# Exercise input:
----------

Definition batch_sizes (es : list (metric_event + service_event)) : list N :=
  omap (fun e => match e with inl (agg_job_observe_batch_size v) => Some v | _ => None end) es.

(** A count is a [u64]. *)
Definition event_ok (e : metric_event + service_event) : Prop :=
  match e with inl (report_inc_by _ v) => v < 2 ^ 64 | _ => True end.

(** The collectors after the events [es]. *)
Record counted (m : DaphnePromServiceMetrics P) (es : list (metric_event + service_event)) (p : P) : Prop := {
  counted_arity c n : (c, n) ∈ service_collectors m -> arity p c = Some n;
  counted_values c n ls : (c, n) ∈ service_collectors m ->
    counter_value p c ls = sum_events (fun e => amount m e c ls) es mod 2 ^ 64;
  counted_samples : samples p (aggregation_job_batch_size_histogram (service_daphne m)) []
    = f64_of_u64 <$> batch_sizes es;
}.

Lemma counted_nil m p : unused p (service_collectors m) -> counted m [] p.
Proof.
  intros [_ Ha He]. split; [done| |].
  - intros c n ls Hin. destruct (He c n ls Hin) as [-> _]. done.
  - by apply (He _ 0%nat); cbn; set_solver.
Qed.

Lemma sum_events_app f es es' : sum_events f (es ++ es') = sum_events f es + sum_events f es'.
Proof. unfold sum_events. induction es as [|e es IH]; cbn; [done|]. rewrite IH. lia. Qed.

Lemma hit_collector m e c ls v : hit m e = Some (c, ls, v) -> (c, length ls) ∈ service_collectors m.
Proof. destruct e as [[]|[]]; cbn; intros [= <- <- _]; cbn; set_solver. Qed.

(** A call of a counter. *)
Lemma counted_inc m es p e c ls v :
  counted m es p -> hit m e = Some (c, ls, v) -> v < 2 ^ 64 ->
  exists p', inc_by c ls v p = (Ok tt, p') /\ counted m (es ++ [e]) p'.
Proof.
  intros [Ha Hv Hs] He Hb. pose proof (hit_collector _ _ _ _ _ He) as Hin.
  destruct (inc_by_law c ls v p) as (p' & E & [_ Ha'] & Hc & Ho & Hs'); [by apply Ha|done|].
  exists p'. split; [done|]. split.
  - intros c' n Hc'. rewrite Ha'. by apply Ha.
  - intros c' n ls' Hc'. rewrite sum_events_app. cbn. unfold amount at 2. rewrite He. rewrite N.add_0_r.
    case_decide as Hd.
    + destruct Hd as [<- <-]. rewrite Hc, (Hv c n) by done. by rewrite N.Div0.add_mod_idemp_l.
    + rewrite Ho by naive_solver. rewrite N.add_0_r. by eapply Hv.
  - rewrite Hs', Hs. unfold batch_sizes. rewrite omap_app. destruct e as [[]|[]]; cbn in *; rewrite ?app_nil_r; done.
Qed.

Lemma prom_call_counted m es p e :
  counted m es p -> event_ok e -> exists p', prom_call m e p = (Ok tt, p') /\ counted m (es ++ [e]) p'.
Proof.
  intros Hc He. destruct (hit m e) as [[[c ls] v]|] eqn:Hh.
  - assert (prom_call m e = inc_by c ls v /\ v < 2 ^ 64) as [-> Hb]
      by (destruct e as [[]|[]]; cbn in Hh; simplify_eq; (split; [done|done || lia])).
    by eapply counted_inc.
  - assert (exists v, e = inl (agg_job_observe_batch_size v)) as [v ->] by (destruct e as [[]|[]]; by eauto).
    destruct Hc as [Ha Hv Hs].
    destruct (observe_law (aggregation_job_batch_size_histogram (service_daphne m)) [] (f64_of_u64 v) p)
      as (p' & E & [_ Ha'] & Hc & _ & Hcv); [by apply Ha; cbn; set_solver|].
    exists p'. split; [done|]. split.
    + intros c n Hin. rewrite Ha'. by apply Ha.
    + intros c n ls Hin. rewrite Hcv, sum_events_app. cbn. rewrite N.add_0_r. by eapply Hv.
    + rewrite Hc, Hs. unfold batch_sizes. by rewrite omap_app, fmap_app.
Qed.

Lemma prom_calls_counted m es : forall es0 p, counted m es0 p -> Forall event_ok es ->
  exists p', prom_calls m es p = (Ok tt, p') /\ counted m (es0 ++ es) p'.
Proof.
  induction es as [|e es IH]; intros es0 p Hc Hf; [exists p; by rewrite app_nil_r|].
  apply Forall_cons in Hf as [He Hf]. destruct (prom_call_counted m es0 p e Hc He) as (p1 & E & H1).
  destruct (IH _ p1 H1 Hf) as (p' & E' & H'). exists p'. rewrite <-app_assoc in H'. split; [|done].
  cbn [prom_calls]. unfold mbind, stm_bind. by rewrite E.
Qed.

(** ** Labels *)
#[local] Instance ReportStatus_eq_dec : EqDecision ReportStatus.
Proof. solve_decision. Defined.
#[local] Instance DaphneRequestType_eq_dec : EqDecision DaphneRequestType.
Proof. solve_decision. Defined.
#[local] Instance AuthMethod_eq_dec : EqDecision AuthMethod.
Proof. solve_decision. Defined.

#[local] Instance ReportStatus_to_string_inj : Inj (=) (=) ReportStatus_to_string.
Proof. intros [[]| |] [[]| |]; cbn; intros E; (reflexivity || discriminate E). Qed.
#[local] Instance request_type_str_inj : Inj (=) (=) request_type_str.
Proof. intros [] []; cbn; intros E; (reflexivity || discriminate E). Qed.
#[local] Instance auth_method_label_inj : Inj (=) (=) auth_method_label.
Proof. intros [] []; cbn; intros E; (reflexivity || discriminate E). Qed.
(* ===== verification/ProxyRouter.v ===== *)
(** * The storage proxy as a service

    [handle_request] of [src/crates/daphne-worker/src/storage_proxy/mod.rs], with the layers of
    [middleware.rs] and the metrics: every request is authorized, goes to the handler of its route
    in [StorageProxy], and is timed.  The state is that of KV ([K]), of the durable objects ([W])
    and of the registry ([P]).

    Routing, the extraction of the body and the header [Authorization] are the class [ProxyAxum];
    the two readings of the clock are arguments. *)

From S2P Require Import Prelude Codec Messages TaskprovMessages Errors Config AggShare.
From S2P Require Import DurableStore DurableRequests StorageProxy Metrics.
From S2P Require Taskprov LeaderState Router.

(** ** Requests and responses *)
Record proxy_request : Type := MkProxyRequest {
  pr_method : HttpMethod;
  pr_path : string;
  (** the values of [Authorization] and of [STORAGE_PROXY_PUT_KV_EXPIRATION] *)
  pr_authorization : list (option string);
  pr_expiration : list (option string);
  pr_body : list byte;
}.

Section Responses.
Context `{PA : PrioAgg}.

Inductive proxy_response : Type :=
| PR_Kv (resp : kv_response)
| PR_Object (resp : store_response)
| PR_Status (code : N)
| PR_Text (code : N).

Definition status_u16 (c : StatusCode) : N :=
  match c with
  | OK => 200
  | NOT_FOUND => 404
  | CONFLICT => 409
  | UNAUTHORIZED => 401
  | INTERNAL_SERVER_ERROR => 500
  end.

Definition proxy_status (resp : proxy_response) : N :=
  match resp with
  | PR_Kv resp => status_u16 (kv_status resp)
  | PR_Object _ => 200
  | PR_Status code | PR_Text code => code
  end.

End Responses.

(** [StatusCode::is_success] *)
Definition is_success (code : N) : bool := (200 <=? code) && (code <? 300).

Class ProxyAxum : Type := {
  (** the rest of a path under a route that ends in [/*path]; a rejection has a status *)
  wildcard : string -> string -> option (res N string);
  (** [TypedHeader<Authorization<Bearer>>] *)
  bearer_header : list (option string) -> option string;
  (** the argument [Bytes] of a handler; a rejection has a status *)
  extract_bytes : list byte -> res N (list byte);
}.

Record proxy_world (K W P : Type) : Type := MkProxyWorld { pw_kv : K; pw_objects : W; pw_prom : P }.
Arguments MkProxyWorld {K W P}.
Arguments pw_kv {K W P}.
Arguments pw_objects {K W P}.
Arguments pw_prom {K W P}.

Section Proxy.
Context `{BP : BuildProfile} `{PC : PrioCodec} `{PA : PrioAgg} `{PV : !PrioVec} `{PE : !PrioElemBytes}.
Context `{DS : DurableStorage} `{CP : Capnp}.
Context `{UP : Taskprov.UrlParser} `{UJ : LeaderState.UrlJoin} `{UR : Router.UrlPath} `{PX : ProxyAxum}.
Context {K W P : Type} `{KV : KvStore K} `{DN : !DurableNamespace W} `{PR : Prometheus P}.

(** ** Requests to durable objects, with their metrics *)

(** The parts of the state. *)
Definition on_kv {E A} (m : stm K E A) : stm (proxy_world K W P) E A := fun w =>
  let '(r, kv) := m (pw_kv w) in (r, MkProxyWorld kv (pw_objects w) (pw_prom w)).

Definition on_objects {E A} (m : stm W E A) : stm (proxy_world K W P) E A := fun w =>
  let '(r, o) := m (pw_objects w) in (r, MkProxyWorld (pw_kv w) o (pw_prom w)).

(** A call of the metrics. *)
Definition on_metrics {E A} (m : stm P Empty_set A) : stm (proxy_world K W P) E A := fun w =>
  let '(r, p) := m (pw_prom w) in
  (match r with Ok a => Ok a | Err e => match e with end | Panic => Panic end,
   MkProxyWorld (pw_kv w) (pw_objects w) p).

(** [i8::try_from(attempt - 1).unwrap()] *)
Definition retries_i8 {E} (attempt : N) : res E Z :=
  n ← u64_sub attempt 1;
  if n <=? 127 then Ok (Z.of_N n) else Panic.

(** One attempt: an error of the stub or of the copy of the request is returned as it is; the
    fetch is counted, under the number of attempts before it, or under -1 when it fails. *)
Definition counted_fetch (metrics : ProxyMetrics P) (binding : string) (id : ObjectIdFrom)
    (uri path : string) (body : list byte) (attempt : N) :
    stm (proxy_world K W P) WorkerError store_response := fun w =>
  match on_objects (get_stub binding id) w with
  | (Ok _, w) =>
      match on_objects (stub_fetch binding id path body) w with
      | (Ok ok, w) =>
          (n ← lift (retries_i8 attempt);
           _ ← on_metrics (durable_request_retry_count_inc metrics n binding uri);
           mret ok) w
      | (Err error, w) =>
          (_ ← on_metrics (durable_request_retry_count_inc metrics (-1) binding uri);
           throw error) w
      | (Panic, w) => (Panic, w)
      end
  | (Err error, w) => (Err error, w)
  | (Panic, w) => (Panic, w)
  end.

(** The path of [Url::parse("https://fake-host/").unwrap().join(&uri).unwrap()] *)
Definition fake_host_path {E} (uri : string) : res E string :=
  match Taskprov.url_parse "https://fake-host/" with
  | None => Panic
  | Some base =>
      match LeaderState.url_join base uri with
      | None => Panic
      | Some url => Ok (Router.url_path url)
      end
  end.

Definition handle_do_request_counted (metrics : ProxyMetrics P) (uri : string) (body : list byte) :
    stm (proxy_world K W P) WorkerError store_response :=
  durable_request ← lift (map_err (fun _ => RustError "invalid format: {e:?}")
                            (DurableRequest_try_from body));
  if u32_max <? len (dr_body durable_request) then throw (RustError "buffer is too long {}")
  else
    path ← lift (fake_host_path uri);
    _ ← lift (request_new (W:=W) path (dr_body durable_request));
    _ ← lift (locate (W:=W) (dr_binding durable_request) (dr_id durable_request));
    retry (counted_fetch metrics (dr_binding durable_request) (dr_id durable_request) uri path
             (dr_body durable_request)).

(** ** Handlers and layers *)
Abbreviation proxy A := (stm (proxy_world K W P) Empty_set A).

(** [Result<impl IntoResponse, Error>] as a response *)
Definition into_response {A} (f : A -> proxy_response) (m : stm (proxy_world K W P) WorkerError A) :
    proxy proxy_response := fun w =>
  match m w with
  | (Ok a, w) => (Ok (f a), w)
  | (Err _, w) => (Ok (PR_Text 500), w)
  | (Panic, w) => (Panic, w)
  end.

(** [Date::now().as_millis() - date.as_millis()] *)
Definition elapsed {E} (start now : N) : res E N := u64_sub now start.

Definition kv_op (method : HttpMethod) : string :=
  match method with
  | GET => "kv_get"
  | POST => "kv_put"
  | PUT => "kv_put_if_not_exists"
  | DELETE => "kv_delete"
  | HEAD | OTHER => "unknown"
  end.

Definition outcome_label (resp : proxy_response) : string :=
  if is_success (proxy_status resp) then "success" else "error".

Definition time_kv_requests (metrics : ProxyMetrics P) (start now : N) (method : HttpMethod)
    (next : proxy proxy_response) : proxy proxy_response :=
  response ← next;
  time ← lift (elapsed start now);
  _ ← on_metrics (kv_request_time_seconds_observe metrics (kv_op method) (outcome_label response) time);
  mret response.

Definition time_do_requests (metrics : ProxyMetrics P) (start now : N) (uri : string)
    (next : proxy proxy_response) : proxy proxy_response :=
  response ← next;
  time ← lift (elapsed start now);
  _ ← on_metrics (durable_request_time_seconds_observe metrics uri (outcome_label response) time);
  mret response.

(** A handler that reads the body. *)
Definition with_bytes (req : proxy_request) (f : list byte -> proxy proxy_response) : proxy proxy_response :=
  match extract_bytes (pr_body req) with
  | Ok body => f body
  | Err code => mret (PR_Text code)
  | Panic => lift Panic
  end.

(** A handler of [kv_route]: that of GET and DELETE do not read the body; the body of a response to
    HEAD is dropped. *)
Definition kv_handler (now_millis : N) (req : proxy_request) (key : string) : option (proxy proxy_response) :=
  let expiration := ExpirationHeader_decode (pr_expiration req) in
  match pr_method req with
  | GET | DELETE =>
      into_response PR_Kv <$> (on_kv <$> kv_route now_millis (pr_method req) expiration key [])
  | HEAD =>
      into_response (fun resp => PR_Kv (MkKvResponse (kv_status resp) []))
        <$> (on_kv <$> kv_route now_millis HEAD expiration key [])
  | POST | PUT =>
      Some (with_bytes req (fun body =>
        match kv_route now_millis (pr_method req) expiration key body with
        | Some m => into_response PR_Kv (on_kv m)
        | None => mret (PR_Status 405)
        end))
  | OTHER => None
  end.

(** ** [handle_request] *)
Section HandleRequest.
(** The clock of the platform when the request arrives and when it is answered, and the routes for
    tests ([storage_purge] and the readiness), with the feature [test-utils]. *)
Context (start now : N) (test_routes : list (string * proxy proxy_response)).

Definition kv_service (metrics : ProxyMetrics P) (req : proxy_request) (key : res N string) :
    proxy proxy_response :=
  let handler :=
    match key with
    | Ok key => kv_handler start req key
    | Err code => (fun _ => mret (PR_Text code)) <$> kv_handler start req EmptyString
    | Panic => Some (lift Panic)
    end in
  match handler with
  | Some m => time_kv_requests metrics start now (pr_method req) m
  | None => mret (PR_Status 405)
  end.

Definition do_service (metrics : ProxyMetrics P) (req : proxy_request) (uri : res N string) :
    proxy proxy_response :=
  match uri with
  | Ok uri =>
      time_do_requests metrics start now uri
        (with_bytes req (fun body => into_response PR_Object (handle_do_request_counted metrics uri body)))
  | Err code => mret (PR_Text code)
  | Panic => lift Panic
  end.

Definition proxy_route (metrics : ProxyMetrics P) (req : proxy_request) : proxy proxy_response :=
  match wildcard (String.append KV_PATH_PREFIX "/*path") (pr_path req) with
  | Some key => kv_service metrics req key
  | None =>
      match wildcard (String.append DO_PATH_PREFIX "/*path") (pr_path req) with
      | Some uri => do_service metrics req uri
      | None =>
          match List.find (fun r => String.eqb r.1 (pr_path req)) test_routes with
          | Some r => r.2
          | None => mret (PR_Status 404)
          end
      end
  end.

(** The layer [bearer_auth] around all routes; a request without a bearer token is rejected. *)
Definition authorized (trusted_token : option string) (req : proxy_request) (next : proxy proxy_response) :
    proxy proxy_response :=
  match bearer_header (pr_authorization req) with
  | None => mret (PR_Text 400)
  | Some bearer => bearer_auth trusted_token bearer (fun code _ => Ok (PR_Text (status_u16 code))) next
  end.

Definition handle_request (trusted_token : option string) (req : proxy_request) : proxy proxy_response :=
  metrics ← (fun w => let '(r, p) := Metrics_new (pw_prom w) in (r, MkProxyWorld (pw_kv w) (pw_objects w) p));
  authorized trusted_token req (proxy_route metrics req).
End HandleRequest.
End Proxy.
(* ===== verification/ServerAdminCorrect.v ===== *)
(** * What provisioning achieves

    A task that was added is served under the configuration of the command and with its tokens
    ([added_task_served]); a command that fails late cannot be repeated
    ([failed_add_task_blocks]); an HPKE configuration that was added decrypts what is
    encrypted to it, and the ones before are used as before ([added_config_decrypts]). *)

From S2P Require Import Prelude Codec Messages TaskprovMessages Errors Config Pine Taskprov AggShare.
From S2P Require Import Hpke Protocol Auth LeaderState Roles Leader DurableStore DurableRequests Kv KvCorrect.
From S2P Require Import Server Router ServerAdmin.

(** ** Fresh lines of the cache *)
Section Cached.
Context {W : Type} `{KH : !KvHttp W} `{KJ : KvJson}.

(** The cache has the value, as of now. *)
Definition cached (k : kv_state W) (P : KvPrefix) (key : string) (v : value_of (PValue P)) : Prop :=
  line_at (kv_cache k) (PREFIX P) (to_key P key) = Some (MkCacheLine (kv_clock k) (Some (to_any v))).

(** The state after a write the proxy accepted. *)
Definition with_value (k : kv_state W) (w : W) (P : KvPrefix) (key : string) (v : value_of (PValue P)) : kv_state W :=
  MkKvState (Cache_put P (kv_clock k) (kv_cache k) (to_key P key) (Some v)) w (kv_clock k).

Lemma with_value_cached k w P key v : cached (with_value k w P key v) P key v.
Proof. unfold cached, with_value. cbn. by rewrite line_at_put, decide_True. Qed.

Lemma with_value_keeps k w P key v P' key' v' :
  PREFIX P' <> PREFIX P -> cached k P' key' v' -> cached (with_value k w P key v) P' key' v'.
Proof. intros Hne H. unfold cached, with_value. cbn. by rewrite line_at_put, decide_False by naive_solver. Qed.

Lemma cached_hit k P key v :
  cached k P key v -> Cache_get P (kv_clock k) (kv_cache k) (to_key P key) = Hit (Some v).
Proof.
  unfold cached, line_at, Cache_get. destruct (kv_cache k !! PREFIX P) as [m|]; [|done]. cbn.
  intros ->. cbn. rewrite N.sub_diag. cbn. by rewrite to_any_downcast.
Qed.

Lemma cached_get_impl k P key v {R} opt (f : value_of (PValue P) -> R) :
  cached k P key v -> get_impl P key opt f k = (Ok (Some (f v)), k).
Proof. intros H. unfold get_impl, mbind, stm_bind, get_state. by rewrite (cached_hit _ _ _ _ H). Qed.

Lemma cached_get_cloned k P key v opt : cached k P key v -> get_cloned P key opt k = (Ok (Some v), k).
Proof.
  intros H. unfold get_cloned, Kv_get, get_mapped, mbind at 1, stm_bind at 1.
  by rewrite (cached_get_impl k P key v opt (fun t => Some t) H).
Qed.

(** A key that was free is taken, with the value. *)
Lemma put_if_not_exists_Ok P key v e k k' :
  put_if_not_exists_internal P key v e k = (Ok None, k') -> exists resp w,
    http_put (to_key P key) (json_to_vec (PValue P) v) e (kv_world k) = (Some resp, w) /\
    (hr_status resp =? 409) = false /\ error_for_status resp = Ok resp /\ k' = with_value k w P key v.
Proof.
  unfold put_if_not_exists_internal. cbv zeta. intros H. apply stm_bind_Ok in H as (resp & k1 & Hs & H).
  unfold send in Hs. destruct (http_put _ _ _ _) as [[x|] w]; [|done]. injection Hs as -> <-.
  destruct (hr_status resp =? 409) eqn:H409; [done|]. apply stm_bind_Ok in H as (x & k1 & He & H).
  unfold lift in He. injection He as He <-. assert (x = resp) as ->
    by (unfold error_for_status in He; case_match; [done|congruence]).
  apply stm_bind_Ok in H as ([] & k2 & [= <-] & [= <-]). by exists resp, w.
Qed.

Lemma put_Ok P key v k k' :
  put P key v k = (Ok tt, k') -> exists w, k' = with_value k w P key v.
Proof.
  unfold put, put_internal. cbv zeta. intros H. apply stm_bind_Ok in H as (resp & k1 & Hs & H).
  unfold send in Hs. destruct (http_post _ _ _ _) as [[x|] w]; [|done]. injection Hs as -> <-.
  apply stm_bind_Ok in H as (x & k1 & [= He <-] & [= <-]). by exists w.
Qed.

(** A read leaves no trace but in the cache. *)
Lemma get_outcome_clock P key opt k r k' : get_outcome P key opt k r k' -> kv_clock k' = kv_clock k.
Proof. by intros []. Qed.
End Cached.

(** ** The service *)
Section Provisioning.
Context `{BP : BuildProfile} `{PC : PrioCodec} `{PA : PrioAgg} `{VO : !VdafOps} `{HX : HexCodec}.
Context `{HC : HpkeCrypto} `{B64 : Base64} `{UPa : UrlPath}.
Context {W : Type} `{KH : !KvHttp W} `{KJ : KvJson} `{PH : !ProxyHttp W}.
Abbreviation state := (App (W:=W)).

----------

The entries above hold the needed span. Transcribe exactly the lines from the one with "(resp : store_response)" to the one with "match resp with", both included.

| PR_Object (resp : store_response)
| PR_Status (code : N)
| PR_Text (code : N).

Definition status_u16 (c : StatusCode) : N :=
  match c with
  | OK => 200
  | NOT_FOUND => 404
  | CONFLICT => 409
  | UNAUTHORIZED => 401
  | INTERNAL_SERVER_ERROR => 500
  end.

Definition proxy_status (resp : proxy_response) : N :=
  match resp with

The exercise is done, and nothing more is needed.